The National, a state-owned UAE newspaper, reports that police have arrested a 39-year-old Moroccan woman on suspicion of killing her long-term boyfriend in the city of Al Ain after he told her he planned to marry another woman, despite her financially supporting him for seven years.
Authorities didn’t comment on how he was allegedly murdered, however, they say the woman admitted to a “moment of insanity” when she cut up his remains, minced them in a blender, and cooked them in the style of machboos – a traditional dish of the Persian Gulf made from rice, spices, and meat (although typically chicken, lamb, or goat, not human).
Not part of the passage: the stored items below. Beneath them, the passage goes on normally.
(* ===== verification/Page.v ===== *)
(** * Base pages and block pointers (vol_metabuf.c)

    The checksummed 4 KiB page, the block pointer that pins a page by
    address, generation and checksum, and what the trees built of such pages
    rely on of the store that holds them. *)

From S2P Require Import Prelude Crc32c Alloc Volume.

Module Page.
Import Crc32c Alloc Volume.

(** ** Pages *)

Definition INVFS_PAGE_SIZE_DEFAULT : Z := 4096.
Definition PAGE_HDR : Z := 20.
Definition PAGE_CRC_OFF : Z := 16.
Definition PAGE_MAGIC : bytes := [66; 80; 71; 51].
Definition INVFS_PAGE_LEVEL_LEAF : Z := 0.
Definition INVFS_MBUF_BOOT_PAGES : Z := 2.

(** Fields of the page header. *)
Definition page_magic (p : bytes) : bytes := slice p 0 4.
Definition page_gen (p : bytes) : Z := field p 4 8.
Definition page_level (p : bytes) : Z := field p 12 2.
Definition page_nentries (p : bytes) : Z := field p 14 2.
Definition page_checksum (p : bytes) : Z := field p 16 4.

(** Store [bs] at offset [off] of a buffer. *)
Definition put (p : bytes) (off : Z) (bs : bytes) : bytes :=
  take (Z.to_nat off) p ++ bs ++ drop (Z.to_nat off + length bs) p.

(** Source: core/vol_metabuf.c [mbuf_page_crc] *)
Definition mbuf_page_crc (page : bytes) : Z :=
  let c := invfs_crc32c (slice page 0 PAGE_CRC_OFF) in
  invfs_crc32c_update c
    (slice page (PAGE_CRC_OFF + 4) (INVFS_BLOCK_SIZE - PAGE_CRC_OFF - 4)).

(** Source: core/vol_metabuf.c [mbuf_page_init] *)
Definition mbuf_page_init (level gen : Z) : bytes :=
  PAGE_MAGIC ++ le_bytes 8 gen ++ le_bytes 2 level ++ le_bytes 2 0 ++ le_bytes 4 0 ++
  zeros (INVFS_BLOCK_SIZE - PAGE_HDR).

(** Source: core/vol_metabuf.c [mbuf_page_seal] *)
Definition mbuf_page_seal (page : bytes) : bytes :=
  put page PAGE_CRC_OFF (le_bytes 4 (mbuf_page_crc page)).

(** Source: core/vol_metabuf.c [mbuf_page_validate] *)
Definition mbuf_page_validate (page : bytes) : bool :=
  bool_decide (page_magic page = PAGE_MAGIC) && (page_checksum page =? mbuf_page_crc page).

(** Source: core/vol_metabuf.c [mbuf_ptr_set] *)
Definition mbuf_ptr_set (pba : Z) (page : bytes) (flags : Z) : invfs_blkptr :=
  mkPtr pba (page_checksum page) (page_gen page) flags.

Definition INVFS_BP_LEAF : Z := 1.
Definition INVFS_BP_INTERNAL : Z := 2.
Definition INVFS_BP_ROOT : Z := 4.

(** ** What a tree of pages relies on *)

Class PageStore (V : Type) := {
  ps_alloc : Z -> M V Z;                       (* mbuf_alloc *)
  ps_write : Z -> bytes -> M V bytes;          (* mbuf_write *)
  ps_read : invfs_blkptr -> M V bytes;         (* mbuf_read_ptr *)
  ps_free : Z -> M V unit;                     (* mbuf_free *)
  ps_note : Z -> V -> V                        (* btree_orphan_note_alloc *)
}.

(** [ps_live] are the pages the volume owns, [ps_page] their contents.  A
    store that has latched an I/O error promises nothing further, so each law
    speaks of runs that end unlatched ([ps_ok]). *)
Class PageStoreLaws (V : Type) `{!PageStore V} := {
  ps_wf : V -> Prop;
  ps_ok : V -> bool;
  ps_live : V -> Z -> Prop;
  ps_page : V -> Z -> bytes;
  ps_live_range v p : ps_wf v -> ps_live v p -> 0 < p < 2 ^ 52;
  ps_ok_alloc gen v r v' : ps_alloc gen v = (r, v') -> ps_ok v' = true -> ps_ok v = true;
  ps_ok_write p pg v r v' : ps_write p pg v = (r, v') -> ps_ok v' = true -> ps_ok v = true;
  ps_ok_read ptr v r v' : ps_read ptr v = (r, v') -> ps_ok v' = true -> ps_ok v = true;
  ps_ok_free p v r v' : ps_free p v = (r, v') -> ps_ok v' = true -> ps_ok v = true;
  ps_alloc_law gen v r v' :
    ps_wf v -> ps_ok v' = true -> ps_alloc gen v = (r, v') ->
    ps_wf v' /\ (forall q, ps_live v q -> ps_page v' q = ps_page v q) /\
    (forall q, ps_live v q -> ps_live v' q) /\
    (forall p, r = Some p -> ~ ps_live v p /\ ps_live v' p);
  ps_write_law p pg v r v' :
    ps_wf v -> ps_ok v' = true -> ps_live v p ->
    zlen pg = INVFS_BLOCK_SIZE -> bytes_ok pg -> ps_write p pg v = (r, v') ->
    ps_wf v' /\ (forall q, q <> p -> ps_live v q -> ps_page v' q = ps_page v q) /\
    (forall q, ps_live v' q <-> ps_live v q) /\
    (forall s, r = Some s -> s = mbuf_page_seal pg /\ ps_page v' p = s);
  ps_read_law ptr v r v' :
    ps_wf v -> ps_ok v' = true -> ps_live v (bp_pba ptr) -> ps_read ptr v = (r, v') ->
    ps_wf v' /\ (forall q, ps_live v q -> ps_page v' q = ps_page v q) /\
    (forall q, ps_live v' q <-> ps_live v q) /\
    (forall pg, r = Some pg ->
       pg = ps_page v (bp_pba ptr) /\ page_checksum pg = bp_checksum ptr /\
       page_gen pg = bp_gen ptr /\ mbuf_page_validate pg = true);
  ps_free_law p v r v' :
    ps_wf v -> ps_ok v' = true -> ps_live v p -> ps_free p v = (r, v') ->
    r = Some tt /\
    ps_wf v' /\ (forall q, ps_live v q -> ps_page v' q = ps_page v q) /\
    (forall q, ps_live v' q -> ps_live v q) /\
    (forall q, q <> p -> ps_live v q -> ps_live v' q);
  ps_note_law p v :
    ps_ok (ps_note p v) = ps_ok v /\ (ps_wf v -> ps_wf (ps_note p v)) /\
    (forall q, ps_page (ps_note p v) q = ps_page v q) /\
    (forall q, ps_live (ps_note p v) q <-> ps_live v q)
}.

(** ** Sealing *)

Lemma length_put p off bs :
  0 <= off -> off + zlen bs <= zlen p -> length (put p off bs) = length p.
Proof. intros. unfold put. rewrite !length_app, length_take, length_drop. lia. Qed.

Lemma put_ok p off bs : bytes_ok p -> bytes_ok bs -> bytes_ok (put p off bs).
Proof. intros. unfold put. rewrite !Forall_app. auto using Forall_take, Forall_drop. Qed.
#[local] Hint Resolve put_ok : invfs.

Lemma slice_put_before p off bs o n :
  0 <= o -> 0 <= n -> o + n <= off -> off <= zlen p -> slice (put p off bs) o n = slice p o n.
Proof.
  intros. unfold slice, put. rewrite drop_app_le by (rewrite length_take; lia).
  rewrite skipn_firstn_comm, take_app_le by (rewrite length_take, length_drop; lia).
  rewrite take_take. f_equal. lia.
Qed.

Lemma slice_put_after p off bs o n :
  0 <= off -> off + zlen bs <= o -> off + zlen bs <= zlen p ->
  slice (put p off bs) o n = slice p o n.
Proof.
  intros. unfold slice, put. rewrite drop_app_ge by (rewrite length_take; lia).
  rewrite drop_app_ge by (rewrite length_take; lia).
  rewrite drop_drop, length_take. do 2 f_equal. lia.
Qed.

Lemma slice_put_at p off bs n :
  0 <= off <= zlen p -> n = zlen bs -> slice (put p off bs) off n = bs.
Proof.
  intros Ho ->. unfold slice, put.
  rewrite drop_app_ge by (rewrite length_take; lia).
  rewrite length_take, Nat.min_l, Nat.sub_diag, drop_0, Nat2Z.id by lia.
  apply take_app_length.
Qed.

Lemma page_crc_range p : bytes_ok p -> 0 <= mbuf_page_crc p < 2 ^ 32.
Proof.
  intros. unfold mbuf_page_crc. rewrite update_app by auto with invfs.
  apply crc_range, Forall_app. auto with invfs.
Qed.

Lemma length_seal p : zlen p = INVFS_BLOCK_SIZE -> zlen (mbuf_page_seal p) = INVFS_BLOCK_SIZE.
Proof.
  intros Hp. unfold mbuf_page_seal. rewrite length_put; [done|done|].
  rewrite length_le_bytes, Hp. by apply Z.leb_le.
Qed.

Lemma seal_ok p : bytes_ok p -> bytes_ok (mbuf_page_seal p).
Proof. intros. unfold mbuf_page_seal. auto with invfs. Qed.

(** Sealing changes the checksum field only. *)
Lemma seal_slice_before p o n :
  zlen p = INVFS_BLOCK_SIZE -> 0 <= o -> 0 <= n -> o + n <= PAGE_CRC_OFF ->
  slice (mbuf_page_seal p) o n = slice p o n.
Proof. intros Hp ? ? ?. apply slice_put_before; try done. rewrite Hp. done. Qed.

Lemma seal_slice_after p o n :
  zlen p = INVFS_BLOCK_SIZE -> PAGE_HDR <= o -> slice (mbuf_page_seal p) o n = slice p o n.
Proof.
  intros Hp ?. apply slice_put_after; rewrite ?length_le_bytes, ?Hp; done.
Qed.

Lemma page_crc_seal p : zlen p = INVFS_BLOCK_SIZE -> mbuf_page_crc (mbuf_page_seal p) = mbuf_page_crc p.
Proof.
  intros Hp. unfold mbuf_page_crc.
  rewrite seal_slice_before by done. by rewrite seal_slice_after by done.
Qed.

Lemma seal_checksum p :
  zlen p = INVFS_BLOCK_SIZE -> bytes_ok p ->
  page_checksum (mbuf_page_seal p) = mbuf_page_crc p.
Proof.
  intros Hp Hb. unfold page_checksum, field, mbuf_page_seal.
  rewrite slice_put_at by (rewrite ?length_le_bytes, ?Hp; done).
  apply le_val_bytes_small. by apply page_crc_range.
Qed.

Lemma seal_header p :
  zlen p = INVFS_BLOCK_SIZE ->
  page_magic (mbuf_page_seal p) = page_magic p /\ page_gen (mbuf_page_seal p) = page_gen p /\
  page_level (mbuf_page_seal p) = page_level p /\
  page_nentries (mbuf_page_seal p) = page_nentries p.
Proof.
  intros Hp. unfold page_magic, page_gen, page_level, page_nentries, field.
  by rewrite !seal_slice_before by done.
Qed.

(** A sealed page with the page magic validates. *)
Lemma seal_validates p :
  zlen p = INVFS_BLOCK_SIZE -> bytes_ok p -> page_magic p = PAGE_MAGIC ->
  mbuf_page_validate (mbuf_page_seal p) = true.
Proof.
  intros Hp Hb Hm. unfold mbuf_page_validate. destruct (seal_header p Hp) as (-> & _).
  rewrite bool_decide_eq_true_2 by done.
  by rewrite (seal_checksum p Hp Hb), (page_crc_seal p Hp), Z.eqb_refl.
Qed.

(** The empty page. *)
Lemma length_page_init level gen : zlen (mbuf_page_init level gen) = INVFS_BLOCK_SIZE.
Proof.
  unfold mbuf_page_init. rewrite !length_app, !length_le_bytes, length_zeros. done.
Qed.

Lemma page_init_ok level gen : bytes_ok (mbuf_page_init level gen).
Proof. unfold mbuf_page_init. rewrite !Forall_app. split_and!; auto with invfs. by apply bytes_okb_ok. Qed.

End Page.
She then reportedly fed the meal to a group of Pakistani-national construction workers who lived nearby and dogs in the neighborhood, although she has since denied this claim. According to an interview with a neighbor by the UAE newspaper Al Khaleej, people nearby noticed a strange smell of “stinking barbecue” coming from the woman's home four nights in a row in the middle of the night.
The victim's brother visited the woman’s house to ask about his missing sibling. It was here he noticed a human tooth in a blender. The Al Ain police carried out DNA tests that proved that the tooth and the rest of the blender's contents belonged to the missing man.
The woman has been undergoing mental health assessments and potentially faces charges of premeditated murder.
Aside from the fairly obvious ethical conundrums and legal problems of eating human flesh, cannibalism is not considered a good idea, scientifically speaking. For one, it’s not particularly nutritious. Compared to other animals commonly eaten across the world, whether its cow, pig, chicken, goat, or lamb, the body of a human contains notably fewer calories per gram.
It’s also potentially dangerous. Along with the risks of blood-borne diseases or pathogens associated with food poisoning, human cannibalism comes with the unusual threat of a mysterious infectious agent called a prion. These are an abnormal form of a usually harmless protein found in the brain that can trigger normal proteins to fold abnormally.
Basically, we wouldn't recommend it.